Monday, August 15, 2022

Monday Motivation - Bo Jackson

 "Set your goals high and don't stop until you get there" - Bo Jackson

I am not in the best physical condition, at least not when it comes to doing a long distance, multiple terrain-crossing bicycle ride. Someone trying to take on this ambitious ride should be in a similar condition as those who compete in the Tour de France. I could maybe survive a stage or two of that ride. Thankfully my ride is not a race and the only time limit is the 22 days, not a time trial every day.

I have created a ride that will challenge me mentally as well as physically and while I am terrified, I am also looking forward to it. I've been tested in my life as everyone has but I have rarely had the opportunity to test myself on such a large scale. This will be a real learning experience for me and a chance to see what I am made of for perseverance, determination, and grit. I know I will have to dig deep within myself and push beyond my current limits to achieve this goal. Doubt will creep in, most likely on a semi regular basis, but I know how much I want this and how important the cause is to me. That should be enough to keep me going. 

While there are days that are distances I have already conquered, they may also contain climbs or terrain I have never faced. I do my best to train and think of the best way to prepare but the fact is, some things I cannot go out and accomplish easily. I cannot get used to riding in multiple types of weather because I am faced with a very static climate. It is hot and sunny in Las Vegas almost all the time. There is virtually no humidity, at least compared to mid-West states such as Illinois and Missouri. I have some mountain climbs around me but few would be like the ones in New Mexico or Arizona. I can ride through the city but that won't prepare me for following a path through cities I have never visited.

But I will make it through. I will pedal and push until I cross the finish line each night and when I finally come across the end in Santa Monica I will know I gave it my all and achieved something that seemed impossible and that I did it for reasons important to me as well as doing it for myself. Each mile ridden is another I never thought I could do. Every milestone accomplished will be a reason to push for the next one. Finding that inner strength is not only about riding across Route 66 and being successful in a bike ride but about proving to myself I can do what I set out to accomplish and being proud of myself for reaching that goal.

Monday, August 8, 2022

Today Motivation - Elon Musk

 "When something is important enough, you do it even if the odds are not in your favor." - Elon Musk

Riding a bicycle over 2300 miles in 22 days seems like an impossible task. There are a number of elite athletes who would be able to do it and at a rather quick pace. Those who compete in events like the Tour de France wouldn't blink an eye at this ride. But I am not one of them. This is a ride I could condition for over the course of several years and still wouldn't feel like I was ready. I train but I am sure it will not be enough no matter how much I do over the next couple of months. But that isn't going to stop me either.

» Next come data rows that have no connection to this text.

(** * whobpyt: model fitting loop and runtime argument check

    A shallow embedding of
    - [whobpyt/functions/arg_type_check.py] ([method_arg_type_check]), and
    - [whobpyt/optimization/modelfitting.py] ([Model_fitting.__init__],
      [Model_fitting.train], [Model_fitting.evaluate]).

    Python dictionaries are finite maps, numpy arrays are nested lists,
    exceptions are an error type, and the calls the fitting loop makes to its
    collaborators (the model, the cost object, the schedulers, [print]) are
    recorded in an event log. *)

From stdpp Require Import gmap strings list.
From Stdlib Require Import ZArith Lia.

Local Open Scope string_scope.

(** ** Exceptions and the error monad *)

Inductive Exn : Type :=
| IndexError (what : string)
| KeyError (key : string)
| AttributeError (name : string)
| UnboundLocalError (name : string)
| TypeError (msg : string)
| ValueError (msg : string)
| OneCycleTotalStepsError (total_steps : nat)
| OneCycleStepError (step_num total_steps : nat).

Inductive result (A : Type) : Type :=
| Ok (a : A)
| Raise (e : Exn).
Arguments Ok {A} a.
Arguments Raise {A} e.

Definition rbind {A B} (m : result A) (f : A → result B) : result B :=
  match m with
  | Ok a => f a
  | Raise e => Raise e
  end.

Definition from_option {A} (e : Exn) (o : option A) : result A :=
  match o with
  | Some a => Ok a
  | None => Raise e
  end.

Declare Scope res_scope.
Delimit Scope res_scope with res.
Notation "x <- m ;; k" := (rbind m (fun x => k))
  (at level 100, m at next level, right associativity) : res_scope.

Fixpoint foldlR {A B} (f : A → B → result A) (a : A) (l : list B) : result A :=
  match l with
  | [] => Ok a
  | b :: l' => rbind (f a b) (fun a' => foldlR f a' l')
  end.

Fixpoint mapR {A B} (f : A → result B) (l : list A) : result (list B) :=
  match l with
  | [] => Ok []
  | a :: l' => rbind (f a) (fun b => rbind (mapR f l') (fun bs => Ok (b :: bs)))
  end.

(** ** arg_type_check.py *)

Module ArgTypeCheck.

(** The classes that occur: the builtins, and the classes of the objects the
    checker itself holds in local variables. [TEmpty] is
    [inspect.Parameter.empty], the annotation of an unannotated parameter. *)
Inductive PyType : Type :=
| TObject | TInt | TBool | TFloat | TStr | TType
| TFunction | TSignature | TDict | TEmpty.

I am unknown, and in average shape at best. I struggle emotionally because of my diagnosis with PTSD and that puts a horrible amount of self doubt in my mind regularly. All of these are reasons I want to do this ride. It would be a good cause if I were a top tier athlete and I would still want to do this but my being average, and having the struggles I do makes me closer to those I want to help. It is my goal to bring awareness to those struggling like me. Those that feel like just getting through the day is impossible sometimes and no matter what they do they feel like the world is overwhelming. When PTSD attacks you can feel alone even if you have a support system. That is exactly what this ride represents.

Route 66, depending on the stops is between 2300 and 2500 miles. I will not be following the path through Santa Fe, NM which makes it the shorter of the two versions but it is still an average of over 100 miles per day. No matter how difficult the physical side of it is though, getting out there to raise money and awareness for the organizations that do their best to help people like me. It doesn't matter how difficult the terrain, I will summon my reserve energy and use whatever assistance I need to cross the path. No matter how alone I feel I will know I have my chase car and team supporting me. Regardless of how tired I am I will simply think of the days where it felt impossible to get out of bed and remind myself of how far I have come. I am out there representing so many like myself and I want to give them someone to believe in and cheer on.

By pushing forward and remembering the people I will ride for each day and the charities I am trying to help, I will have the motivation to overcome obstacles that may feel too large to face. It is that important to me to step outside myself and put my own comfort and desires to the side in order to do something representing so many more who are fighting so hard just to make it through day to day. I feel them in my heart and I will find my strength through them as I pedal across the states. The name of the event is Ride 22 On 66 but the part that means the most to me is the secondary part. Pedaling Through, Strength Driven. I am sharing my determination with all who understand this fight and taking my strength from their perseverance.